(* ===== verification/_CoqProject ===== *)
-Q . S2P
Prelude.v
Json.v
Keys.v
Outcome.v
Journal.v
Expr.v
Listen.v
Secrets.v
SecretsSpec.v
Drive.v
Calls.v
Branches.v
Model.v
Tasks.v
Waits.v
Compose.v
Interp.v
Execute.v
Types.v
Store.v
Index.v
Admit.v
Mailbox.v
Triggers.v
Lifecycle.v
Control.v
RunStore.v
Logic.v
Ordered.v
Rows.v
Steps.v
Preserve.v
Terminate.v
Operations.v
History.v
Samples.v
Safety.v
Memory.v
MemorySpec.v
DueSpec.v
FinishSpec.v
QuerySpec.v
Fuel.v
HoldSpec.v
Frame.v
MailboxSpec.v
ControlSpec.v
RecordSpec.v
DefinitionSpec.v
Alone.v
DriveSamples.v
CallsSpec.v
ReplaySpec.v
TaskSpec.v
Refines.v
Ops.v
Saves.v
Traces.v
PoolSpec.v
Lease.v
FleetSpec.v
Analysis.v
AnalysisSpec.v
FlowSpec.v
Survey.v
Listed.v
Parser.v
TaskParser.v
DocumentParser.v
ParserSpec.v
Validator.v
Valid.v
Schedules.v
SchedulesSpec.v
Operator.v
Registry.v
Admitter.v
AdmitterSpec.v
Worker.v
WorkerSpec.v
Lemma list_choice {A B} (R : A → B → Prop) l : (∀ x, x ∈ l → ∃ y, R x y) → ∃ k, Forall2 R l k.
Proof.
  induction l as [|x l IH]; intros Hl; [by exists []|]. destruct (Hl x) as [y Hy]; [by left|].
  destruct IH as [k Hk]; [intros; apply Hl; by right|]. exists (y :: k). by constructor.
Qed.
Lemma foldl_inserts {A} (l : list (string * A)) (acc : gmap string A) :
  NoDup l.*1 → (∀ k, k ∈ l.*1 → acc !! k = None) →
  foldl (λ m x, <[x.1 := x.2]> m) acc l = list_to_map l ∪ acc.
Proof.
  revert acc. induction l as [|[k a] l IH]; intros acc; cbn [foldl]; [intros; cbn; by rewrite (left_id_L ∅ (∪))|].
  rewrite fmap_cons, NoDup_cons. intros [Hk HN] Hacc. rewrite IH; [|done|].
  - cbn. rewrite <- insert_union_r; [by rewrite insert_union_l|]. by apply not_elem_of_list_to_map_1.
  - intros j Hj. rewrite lookup_insert_ne; [apply Hacc; by right|]. intros <-. done.
Qed.
(** A pass over the entries of a map that inserts an image of each. *)
Lemma fold_entries {A B E} (m : gmap string A) (φ : string → string) (R : string → A → B → Prop) :
  (∀ k j, is_Some (m !! k) → is_Some (m !! j) → φ k = φ j → k = j) →
  (∀ k a, m !! k = Some a → ∃ b, R k a b) →
  ∃ M : gmap string B,
    (∀ j b, M !! j = Some b ↔ ∃ k a, φ k = j ∧ m !! k = Some a ∧ R k a b ∧ M !! φ k = Some b) ∧
    (∀ k a, m !! k = Some a → ∃ b, R k a b ∧ M !! φ k = Some b) ∧
    ∀ st : result E (gmap string B) → string * A → result E (gmap string B),
      (∀ out k a b, m !! k = Some a → R k a b → st (Ok out) (k, a) = Ok (<[φ k := b]> out)) →
      foldl st (Ok ∅) (entries m) = Ok M.
Proof.
  intros Hφ HR. destruct (list_choice (λ x y, y.1 = φ x.1 ∧ R x.1 x.2 y.2) (entries m)) as [ts Hts].
  { intros [k a] Hin%elem_of_entries. destruct (HR k a Hin) as [b Hb]. by exists (φ k, b). }
  assert (NoDup ts.*1) as HN.
  { assert (∀ k, k ∈ (entries m).*1 → is_Some (m !! k)) as Hdom.
    { intros k ([k' a] & -> & Hin%elem_of_entries)%list_elem_of_fmap. by exists a. }
    pose proof (entries_perm m) as Hp. assert (NoDup (entries m).*1) as HE.
    { rewrite Hp. apply NoDup_fst_map_to_list. }
    clear Hp HR. revert Hdom HE. induction Hts as [|[k a] [j b] l ts [Hj _] Hts IH]; [constructor|].
    cbn [fst] in Hj. subst j. rewrite !fmap_cons, !NoDup_cons. intros Hdom [Hk HE]. split.
    - intros ([j b'] & Hj & Hin)%list_elem_of_fmap. cbn in Hj.
      apply list_elem_of_lookup in Hin as [i Hi]. destruct (Forall2_lookup_r _ _ _ _ _ Hts Hi) as ([k' a'] & Hi' & Hj' & _).
      cbn in Hj'. apply Hk. rewrite (Hφ k k'); [| | |congruence].
      + apply list_elem_of_fmap. exists (k', a'). split; [done|]. by eapply list_elem_of_lookup_2.
      + apply Hdom. by left.
      + apply Hdom. right. apply list_elem_of_fmap. exists (k', a'). split; [done|]. by eapply list_elem_of_lookup_2.
    - apply IH; [|done]. intros k' Hk'. apply Hdom. by right. }
  assert (∀ k a, m !! k = Some a → ∃ b, R k a b ∧ (list_to_map ts : gmap string B) !! φ k = Some b) as Hfw.
  { intros k a Hin. apply elem_of_entries, list_elem_of_lookup in Hin as [i Hi].
    destruct (Forall2_lookup_l _ _ _ _ _ Hts Hi) as ([j b] & Hj & Hjk & Hb). cbn in *. subst j.
    exists b. split; [done|]. apply elem_of_list_to_map; [done|]. by eapply list_elem_of_lookup_2. }
  exists (list_to_map ts). split_and!; [|done|].
  - intros j b. split; [|by intros (k & a & <- & _ & _ & Hb)]. intros Hin. pose proof Hin as Hin'.
    apply elem_of_list_to_map in Hin; [|done]. apply list_elem_of_lookup in Hin as [i Hi].
    destruct (Forall2_lookup_r _ _ _ _ _ Hts Hi) as ([k a] & Hk & Hj & Hb). cbn in *. subst j.
    exists k, a. split; [done|]. split; [|done]. apply elem_of_entries. by eapply list_elem_of_lookup_2.
  - intros st Hst.
    assert (∀ acc, foldl st (Ok acc) (entries m) = Ok (foldl (λ m x, <[x.1 := x.2]> m) acc ts)) as ->.
    { assert (∀ k a, (k, a) ∈ entries m → m !! k = Some a) as Hm by (by intros k a ?%elem_of_entries).
      clear -Hts Hst Hm. revert Hm. induction Hts as [|[k a] [j b] l ts [Hj Hb] Hts IH]; intros Hm acc; [done|].
      cbn [foldl fst snd] in *. subst j. rewrite (Hst _ k a b); [|apply Hm; by left|done].
      apply IH. intros k' a' Hin. apply Hm. by right. }
    rewrite foldl_inserts; [by rewrite (right_id_L ∅ (∪))|done|]. intros. apply lookup_empty.
Qed.
(* ===== verification/Admit.v ===== *)
(** * Admission, leases and compatibility

    [crates/durable/src/engine.rs], section 2. *)
From S2P Require Import Prelude Json Keys Outcome Journal Listen Types Store Index.

(** The current owner's authority: it acts only while its lease has more than
    the skew bound left. *)
Definition owns (s : StoredRun) (fence : Fence) (now skew : Z) : bool :=
  bool_decide (r_state (s_run s) = SRunning)
  && bool_decide (r_fence (s_run s) = Some fence)
  && is_some_and (r_lease_until_ms (s_run s)) (λ until, bool_decide (sat_add64 now skew < until)).
Definition authority (fence : Fence) (now skew : Z) : prog StoredRun :=
  snapshot ← run (f_run_id fence);
  _ ← ensure (owns snapshot fence now skew)
        (EMsg ("run " +:+ f_run_id fence +:+ " lease expired or was replaced"));
  mret snapshot.
Definition is_stopped : prog bool :=
  b ← get (T := bool) "control" "stopped"; mret (default false b).
Definition running : prog unit :=
  b ← is_stopped; if (b : bool) then PFail EStopped else mret ().
Definition not_held (s : StoredRun) : prog unit :=
  if decide (is_Some (r_held (s_run s))) then PFail (EHeld (run_id s)) else mret ().
(** Every fenced step. *)
Definition checked (fence : Fence) (now skew : Z) : prog StoredRun :=
  _ ← running;
  s ← authority fence now skew;
  _ ← not_held s;
  mret s.

Definition claimable (r : SavedRun) (now : Z) : bool :=
  if decide (is_Some (r_held r)) then false
  else match r_state r with
  | SReady | SWaiting => bool_decide (r_wake_at_ms r ≤ now)
  | SRunning => is_some_and (r_lease_until_ms r) (λ at_, bool_decide (at_ ≤ now))
  | _ => false
  end.
(** The row and the fence of a claim by [owner]. *)
Definition claim_run (snapshot : StoredRun) (now : Z) (owner : string) : prog (StoredRun * Fence) :=
  let r := s_run snapshot in
  generation ← some_or (checked_addu64 (r_generation r) 1) (EMsg "fence generation overflow");
  let wake := match r_state r, r_lease_until_ms r with
              | SRunning, Some until => until
              | _, _ => r_wake_at_ms r
              end in
  let fence := mkFence (a_id (r_admission r)) owner generation in
  let r := r <| r_generation := generation |> <| r_wake_at_ms := wake |>
             <| r_fence := Some fence |>
             <| r_lease_until_ms := Some (sat_add64 now LEASE_MS) |>
             <| r_state := SRunning |> in
  mret (snapshot <| s_run := r |>, fence).

(** [digest]: the admitted version's digest as the catalog stores it. *)
Definition digest (defs : option Definitions) (a : Admission) : string :=
  default "" (d ← defs; v ← versions d !! a_version a; Some (d_digest v)).
(** [barred]: the refusal a standing trip gives a new run. *)
Definition barred (defs : option Definitions) (a : Admission) : option DefinitionTripped :=
  d ← defs;
  trip ← tripped d;
  let dg := digest defs a in
  if decide (is_Some (t_manual trip) ∨ dg = "" ∨ dg = t_digest trip)
  then Some (refusal trip (a_name a)) else None.

Inductive Join := JoinRoot | JoinChild.
(** What an admission of a stored run must agree on. *)
Definition join_check (stored : Admission) (a : Admission) (join : Join) : result AdmissionMismatch unit :=
  match join with
  | JoinRoot => joins stored (a_name a) (if pinned a then Some (a_version a) else None) (host a)
  | JoinChild => joins stored (a_name a) None (host stored)
  end.
(** The row a new run starts with. *)
Definition fresh_run (a : Admission) (defs : option Definitions) (now : Z) : StoredRun :=
  let epoch_ := (d ← defs; if decide (active d = Some (a_version a)) then Some (epoch d) else None) in
  mkStored VERSION
    (mkRun a SReady None 0 None now 0 None None None now epoch_ None ∅ None)
    (digest defs a) ∅ ∅ ∅ ∅ None ∅ None None 0 ∅ 0 None false.
(** [admitted]: the fresh row, or [None] for a run already admitted. *)
Definition admitted (a : Admission) (now : Z) (join : Join) : prog (option StoredRun) :=
  existing ← find_run (a_id a);
  match existing with
  | Some existing =>
      match join_check (r_admission (s_run existing)) a join with
      | Ok _ => mret None
      | Err m => PFail (EMismatch m)
      end
  | None =>
      _ ← running;
      defs ← load_definitions (a_name a);
      match barred defs a with
      | Some refusal => PFail (ETripped refusal)
      | None => mret (Some (fresh_run a defs now))
      end
  end.
Definition insert_run (a : Admission) (now : Z) : prog bool :=
  snapshot ← admitted a now JoinRoot;
  match snapshot with
  | None => mret false
  | Some snapshot => _ ← store_run snapshot; mret true
  end.
(** [drained_refusal]: the refusal after a deferred drain tripped the definition. *)
Definition drained_refusal (drained : bool) (a : Admission) : prog (option error) :=
  if negb drained then mret None
  else
    existing ← find_run (a_id a);
    match existing with
    | Some _ => mret None
    | None =>
        defs ← load_definitions (a_name a);
        mret (ETripped <$> barred defs a)
    end.

(** [close]: awaits no listener names any more. *)
Definition still_listened (s : StoredRun) (t : string) : bool :=
  existsb (λ types, bool_decide (t ∈ types)) (values (s_listeners s)).
Definition close (s : StoredRun) (types : list string) : StoredRun :=
  foldl (λ s t,
    if still_listened s t then s
    else s <| s_awaits ::= delete t |> <| s_addressed_waits ::= λ w, w ∖ {[t]} |>) s types.
(* ===== verification/Triggers.v ===== *)
(** * Triggers, queues and the breaker

    [crates/durable/src/engine.rs], sections 4 and 5: buffered slots and their
    promotion, trigger rows, activation epochs, refused runs and the breaker's
    observation of a terminal outcome. *)
From S2P Require Import Prelude Json Keys Outcome Journal Listen Types Store Index Admit.

(** ** Buffered slots *)

(** [decode_queue]. *)
Definition check_queue (q : Queued) : prog Queued :=
  _ ← ensure (bool_decide (q_version q = 1)) (EMsg "unsupported trigger queue layout"); mret q.
Definition queued (k : string) : prog (option Queued) :=
  q ← get (T := Queued) "trigger_queue" k;
  match q with Some q => q ← check_queue q; mret (Some q) | None => mret None end.
Definition remove_queue (k : string) : prog unit :=
  q ← queued k;
  match q with
  | Some q =>
      _ ← delete_row "trigger_queue" k;
      delete_row (partition "queue_name" (a_name (q_admission q))) k
  | None => mret ()
  end.
Definition capacity (name : string) (max : nat) : prog bool :=
  if decide (max = O) then mret false
  else found ← scan (partition "live_name" name) "" None (Some max);
       mret (bool_decide (length found < max)%nat).

(** ** Trigger rows *)

Definition trigger_indexes (key_ : string) (t : Trigger) : gmap Key cell :=
  foldl (λ m '(k, c), <[k := c]> m) ∅
    (match tg_at_ms t with Some at_ => [(("trigger_due", timed at_ key_), to_cell key_)] | None => [] end
     ++ ((λ ty, ((partition "trigger_type" ty, key_), to_cell key_)) <$> tg_types t)).
Definition opt_trigger_indexes (key_ : string) (t : option Trigger) : gmap Key cell :=
  match t with Some t => trigger_indexes key_ t | None => ∅ end.
Definition store_trigger (key_ : string) (before after : option Trigger) : prog unit :=
  _ ← for_each (changes (opt_trigger_indexes key_ before) (opt_trigger_indexes key_ after)) apply_change;
  match after with
  | Some t => put "trigger" key_ t
  | None => match before with Some _ => delete_row "trigger" key_ | None => mret () end
  end.
Definition get_trigger (k : string) : prog (option Trigger) := get (T := Trigger) "trigger" k.
Fixpoint indexed_triggers_from (found : list (string * cell)) (out : list (string * Trigger))
    : prog (list (string * Trigger)) :=
  match found with
  | [] => mret out
  | (_, c) :: found =>
      k ← some_or (index_id c) (EMsg "invalid trigger index");
      if existsb (λ o, bool_decide (o.1 = k)) out then indexed_triggers_from found out
      else
        t ← get_trigger k;
        t ← some_or t (EMsg ("dangling trigger index " +:+ k));
        indexed_triggers_from found (out ++ [(k, t)])
  end.
Definition indexed_triggers (found : list (string * cell)) : prog (list (string * Trigger)) :=
  indexed_triggers_from found [].
(** [arm]: replaces the triggers a definition owns with [wanted]. *)
Definition arm (defs : Definitions) (wanted : gmap string Trigger) : prog Definitions :=
  _ ← for_each (triggers defs) remove_queue;
  _ ← for_each (filter (λ k, wanted !! k = None) (triggers defs)) (λ k,
        current ← get_trigger k; store_trigger k current None);
  _ ← for_each (entries wanted) (λ '(k, t),
        current ← get_trigger k; store_trigger k current (Some t));
  mret (defs <| triggers := keys wanted |>).

(** ** Activation *)

Definition activate_defs (defs : Definitions) (version : Z) (epoch_ : Z) (a : Activation) : Definitions :=
  defs <| active := Some version |> <| epoch := epoch_ |> <| consecutive_faults := 0 |>
       <| tripped := None |>
       <| activations ::= <[version := mkActivated epoch_ (ac_at_ms a) (ac_actor a) (ac_note a)]> |>.
(** [activate]; [arming] is the triggers of [Arming]. *)
Definition activate (name : string) (version : Z) (epoch_ : option Z) (arming : gmap string Trigger)
    (a : Activation) : prog (option Definitions) :=
  loaded ← load_definitions name;
  let defs := default default_definitions loaded in
  _ ← ensure (bool_decide (is_Some (versions defs !! version))) (EMsg "unknown definition version");
  if is_some_and epoch_ (λ e, bool_decide (e ≠ epoch defs)) then mret None
  else
    next ← some_or (checked_addu64 (epoch defs) 1) (EMsg "activation epoch overflow");
    let defs := activate_defs defs version next a in
    _ ← delete_row "paused" name;
    defs ← arm defs arming;
    _ ← store_definitions name defs;
    mret (Some defs).

(** ** The breaker *)

Section with_host.
Context `{Host}.

(** [Trip::event]. *)
Definition trip_event (t : Trip) (name : string) : value :=
  VObj (<["specversion" := VStr "1.0"]> (<["type" := VStr TRIPPED]>
    (<["source" := VStr ("ouro/definitions/" +:+ name)]>
    (<["id" := VStr ("tripped:" +:+ pretty (t_epoch t))]> (<["subject" := VStr name]>
    (<["time" := VStr (default "" (rfc3339 (t_at_ms t)))]>
    {["data" := VObj (<["name" := VStr name]> (<["version" := vint (t_version t)]>
       (<["digest" := VStr (t_digest t)]> (<["epoch" := vint (t_epoch t)]>
       (<["faults" := vint (t_faults t)]> (<["threshold" := vint (t_threshold t)]>
       (<["run" := VStr (t_run t)]> {["reason" := Error.to_value (t_reason t)]})))))))]})))))).
Definition notice_key (name : string) (t : Trip) : string :=
  timed (t_at_ms t) (component name +:+ ":" +:+ hex16 (t_epoch t)).

(** The version's own policy, at the observation. *)
Definition policy_of (defs : Definitions) (version : Z) : Breaker :=
  match versions defs !! version with Some d => d_breaker d | None => Inherit end.
Definition digest_of_version (defs : Definitions) (version : Z) : string :=
  default "" (d_digest <$> versions defs !! version).
(** Whether the run's outcome counts for the breaker. *)
Definition observed (defs : Definitions) (r : SavedRun) : bool :=
  bool_decide (active defs = Some (a_version (r_admission r)))
  && bool_decide (r_epoch r = Some (epoch defs)) && bool_decide (tripped defs = None).
Definition breaker (r : SavedRun) (fault : option WorkflowError) (success : bool) (default_ : Z)
    (now : Z) : prog unit :=
  let name := a_name (r_admission r) in
  loaded ← load_definitions name;
  match loaded with
  | None => mret ()
  | Some defs =>
      if negb (observed defs r) then mret ()
      else match fault with
      | None =>
          if success && bool_decide (0 < consecutive_faults defs)
          then store_definitions name (defs <| consecutive_faults := 0 |>)
          else mret ()
      | Some reason =>
          let defs := defs <| consecutive_faults ::= λ n, sat_addu32 n 1 |> in
          let version := a_version (r_admission r) in
          match effective (policy_of defs version) default_ with
          | Some threshold =>
              if decide (threshold ≤ consecutive_faults defs) then
                let trip := mkTrip None true version (digest_of_version defs version) (epoch defs)
                              (consecutive_faults defs) threshold (a_id (r_admission r)) reason now in
                defs ← arm defs ∅;
                _ ← put "notice" (notice_key name trip) (trip_event trip name);
                store_definitions name (defs <| tripped := Some trip |>)
              else store_definitions name defs
          | None => store_definitions name defs
          end
      end
  end.

(** [refuse]: a refused trigger run, ended faulted at its admission. *)
Definition refuse (refused : Refused) (now : Z) : prog unit :=
  snapshot ← admitted (rf_admission refused) now JoinRoot;
  match snapshot with
  | None => mret ()
  | Some s =>
      let s := s <| s_run ::= λ r, r <| r_state := SFailed |>
                 <| r_outcome := Some (Faulted (rf_error refused)) |> <| r_ended_ms := Some now |> |> in
      _ ← store_run s;
      breaker (s_run s) (Some (rf_error refused)) false (rf_breaker_threshold refused) now
  end.

(** ** Promotion *)

Definition admit_firing (k : string) (a : Admission) (rearm : option Rearm) (next : option Trigger)
    (now : Z) : prog unit :=
  inserted ← insert_run a now;
  _ ← (if (inserted : bool) then
         s ← run (a_id a);
         store_run (s <| s_trigger := Some k |>
                      <| s_rearm := (r ← rearm; t ← next; Some (r, t)) |>)
       else mret ());
  put "trigger_run" k (a_id a).
(** One buffered slot of [drain_queues]' loop. *)
Definition drain_one (name : string) (now : Z) (k : string) : prog unit :=
  q ← queued k;
  match q with
  | None =>
      index ← get_cell (partition "queue_name" name) k;
      ensure (bool_decide (index = None)) (EMsg "dangling queue index")
  | Some q =>
      live ← scan (partition "trigger_live" k) "" None (Some 1%nat);
      room ← (if decide (live ≠ []) then mret false else capacity name (q_max_concurrent_runs q));
      if negb (room : bool) then mret ()
      else
        t ← get_trigger k;
        t ← some_or t (EMsg "queue without trigger");
        _ ← remove_queue k;
        match q_failure q with
        | Some (error, threshold) => refuse (mkRefused (q_admission q) error threshold) now
        | None => admit_firing k (q_admission q) (q_rearm q) (Some t) now
        end
  end.
Definition drain_queues (name : string) (now : Z) : prog unit :=
  stopped ← is_stopped;
  if (stopped : bool) then
    found ← scan (partition "queue_name" name) "" None (Some 1%nat);
    if decide (found = []) then mret () else put "control_drain" name true
  else
    found ← scan (partition "queue_name" name) "" None None;
    for_each found (λ x, drain_one name now x.1).
Definition drain_marked (name : string) (now : Z) : prog bool :=
  marked ← get (T := bool) "control_drain" name;
  match marked with
  | None => mret false
  | Some _ =>
      stopped ← is_stopped;
      if (stopped : bool) then mret false
      else
        _ ← delete_row "control_drain" name;
        _ ← drain_queues name now;
        mret true
  end.
Definition drain_pending (now : Z) (limit : nat) : prog unit :=
  found ← scan "control_drain" "" None (Some limit);
  for_each found (λ x, _ ← delete_row "control_drain" x.1; drain_queues x.1 now).
End with_host.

────────────────────────────────────────

- **REQUIRED WORK**
The answer must consist of each line in the entries above that includes "negb".

- **OUTPUT OF THE TASK**
  if negb drained then mret None
      if negb (observed defs r) then mret ()
      if negb (room : bool) then mret ()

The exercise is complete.